╭─ Dataset records

(* ===== verification/Sync.v ===== *)
(** * Semaphores and the condition variable ([SchedulerSemaphore] and
      [SchedulerConditionVariable] of [include/TaskScheduler.h] and
      [src/TaskScheduler.cpp])

    Any number of fibers use any number of semaphores, one condition variable and
    the mutex that goes with it.  A section guarded by a [spinLock] is one action;
    suspension and [Resume] are the steps of [Parking.v].  The mutex is its
    specification: [Lock] waits until nobody holds it ([SchedulerMutex.v] is the
    code).  The local semaphore of a [Wait] on the condition variable is created
    and destroyed; an access to one that is gone has no step.  [onFiber f] says
    whether caller [f] is on a fiber ([current != nullptr]).  One that is not polls
    [Try_Wait], and [Wait] of the condition variable lets go of the mutex once and
    takes it again, without waiting to be notified; the job it steals in between
    ([TryRunStolenFastJob]) is another caller of the machine. *)
From S2P Require Import Prelude Fiber Parking.

(** The last four fields are history: the initial permits, the sections of
    [Signal], the permits handed out (to a caller, or to a fiber taken out of the
    queue), and the signals at [maxPermits]. *)
Record sem := mk_sem {
  permits : Z;
  maxPermits : Z;
  waitingFibers : list nat;
  initial : Z;
  signals : Z;
  passed : Z;
  dropped : Z
}.

Definition SchedulerSemaphore (initialPermits maxPermits : Z) : sem := mk_sem initialPermits maxPermits [] initialPermits 0 0 0.

(** Where a fiber's code is. *)
Inductive sync_pc :=
  | CIdle
  | WEnter (k : nat)                       (* Semaphore::Wait: at its section *)
  | WSuspend (k : nat)                     (* in waitingFibers, about to Suspend *)
  | WSuspended (k : nat)
  | TEnter (k : nat)                       (* Try_Wait *)
  | TPoll (k : nat)                        (* Wait off a fiber: at the test of its loop *)
  | SEnter (k : nat)                       (* Signal *)
  | SResume (n : nat) (pc : resume_pc)
  | VPush                                  (* ConditionVariable::Wait: about to push its semaphore *)
  | VUnlock                                (* about to unlock the mutex *)
  | VLock                                  (* woken: about to lock it again *)
  | FLock                                  (* Wait off a fiber, mutex unlocked: about to lock it again *)
  | NPop                                   (* Notify_One *)
  | NAll.                                  (* Notify_All *)

(** What the semaphore call is part of: [Wait] of the condition variable with
    local semaphore [k], or a [Notify] that has still to signal [l]. *)
Inductive kont := KIdle | KWait (k : nat) | KNotify (l : list nat).

Abbreviation code_t := (sync_pc * kont)%type.

Definition at_point (p : code_t) : point :=
  match p.1 with WSuspend _ => About | WSuspended _ => Inside | _ => Elsewhere end.

Record state := mk_state {
  sems : gmap nat sem;
  waitingQueue : list nat;
  holder : option nat;
  cells : list (cell code_t);
  next : nat                               (* the next local semaphore *)
}.

Definition ret_wait (k : kont) : code_t := match k with KWait _ => (VLock, k) | _ => (CIdle, KIdle) end.
Definition ret_signal (k : kont) : code_t :=
  match k with KNotify (x :: l) => (SEnter x, KNotify l) | _ => (CIdle, KIdle) end.

(** After [Suspend] returns. *)
Definition wake (p : code_t) : code_t := match p.1 with WSuspended _ => ret_wait p.2 | _ => p end.

Definition set_sem (s : state) (k : nat) (m : sem) (f : nat) (c : cell code_t) : state :=
  mk_state (<[k := m]> (sems s)) (waitingQueue s) (holder s) (<[f := c]> (cells s)) (next s).
Definition set_cell (s : state) (f : nat) (c : cell code_t) : state :=
  mk_state (sems s) (waitingQueue s) (holder s) (<[f := c]> (cells s)) (next s).

(** The sections of the semaphore. *)
Definition take_permit (m : sem) : sem :=
  mk_sem (permits m - 1) (maxPermits m) (waitingFibers m) (initial m) (signals m) (passed m + 1) (dropped m).
Definition enqueue (m : sem) (f : nat) : sem :=
  mk_sem (permits m) (maxPermits m) (waitingFibers m ++ [f]) (initial m) (signals m) (passed m) (dropped m).
Definition hand_over (m : sem) (w : list nat) : sem :=
  mk_sem (permits m) (maxPermits m) w (initial m) (signals m + 1) (passed m + 1) (dropped m).
Definition add_permit (m : sem) : sem :=
  if permits m <? maxPermits m
  then mk_sem (permits m + 1) (maxPermits m) (waitingFibers m) (initial m) (signals m + 1) (passed m) (dropped m)
  else mk_sem (permits m) (maxPermits m) (waitingFibers m) (initial m) (signals m + 1) (passed m) (dropped m + 1).

(** [SchedulerSemaphore::Wait] of fiber [f] on [k], its section. *)
Definition semaphore_wait (k : nat) (f : nat) (c : cell code_t) (kk : kont) (s : state) : option state :=
  m ← sems s !! k;
  Some (if 0 <? permits m then set_sem s k (take_permit m) f (set_code c (ret_wait kk))
        else set_sem s k (enqueue m f) f (set_code c (WSuspend k, kk))).

Definition semaphore_try_wait (k : nat) (f : nat) (c : cell code_t) (s : state) : option state :=
  m ← sems s !! k;
  Some (set_sem s k (if 0 <? permits m then take_permit m else m) f (set_code c (CIdle, KIdle))).

(** [while (!Try_Wait())] of a caller that is not on a fiber: one iteration. *)
Definition semaphore_poll (k : nat) (f : nat) (c : cell code_t) (s : state) : option state :=
  m ← sems s !! k;
  Some (if 0 <? permits m then set_sem s k (take_permit m) f (set_code c (CIdle, KIdle)) else s).

(** [SchedulerSemaphore::Signal]: its section, then [Thread::Resume(fiber)]. *)
Definition semaphore_signal (k : nat) (f : nat) (c : cell code_t) (kk : kont) (s : state) : option state :=
  m ← sems s !! k;
  Some (match waitingFibers m with
        | n :: w => set_sem s k (hand_over m w) f (set_code c (SResume n RLoad, kk))
        | [] => set_sem s k (add_permit m) f (set_code c (ret_signal kk))
        end).
Definition resume_fiber (n : nat) (pc : resume_pc) (f : nat) (c : cell code_t) (kk : kont) (s : state) : option state :=
  cn ← cells s !! n;
  let '(cn', pc') := resume pc cn in
  Some (set_cell (set_cell s n cn') f (set_code c (if decide (pc' = RDone) then ret_signal kk else (SResume n pc', kk)))).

╰─

> Assignment
Your task is to show every line of the listing above containing "passed".

> Exercise output
  passed : Z;
  mk_sem (permits m - 1) (maxPermits m) (waitingFibers m) (initial m) (signals m) (passed m + 1) (dropped m).
  mk_sem (permits m) (maxPermits m) (waitingFibers m ++ [f]) (initial m) (signals m) (passed m) (dropped m).
  mk_sem (permits m) (maxPermits m) w (initial m) (signals m + 1) (passed m + 1) (dropped m).
  then mk_sem (permits m + 1) (maxPermits m) (waitingFibers m) (initial m) (signals m + 1) (passed m) (dropped m)
  else mk_sem (permits m) (maxPermits m) (waitingFibers m) (initial m) (signals m + 1) (passed m) (dropped m + 1).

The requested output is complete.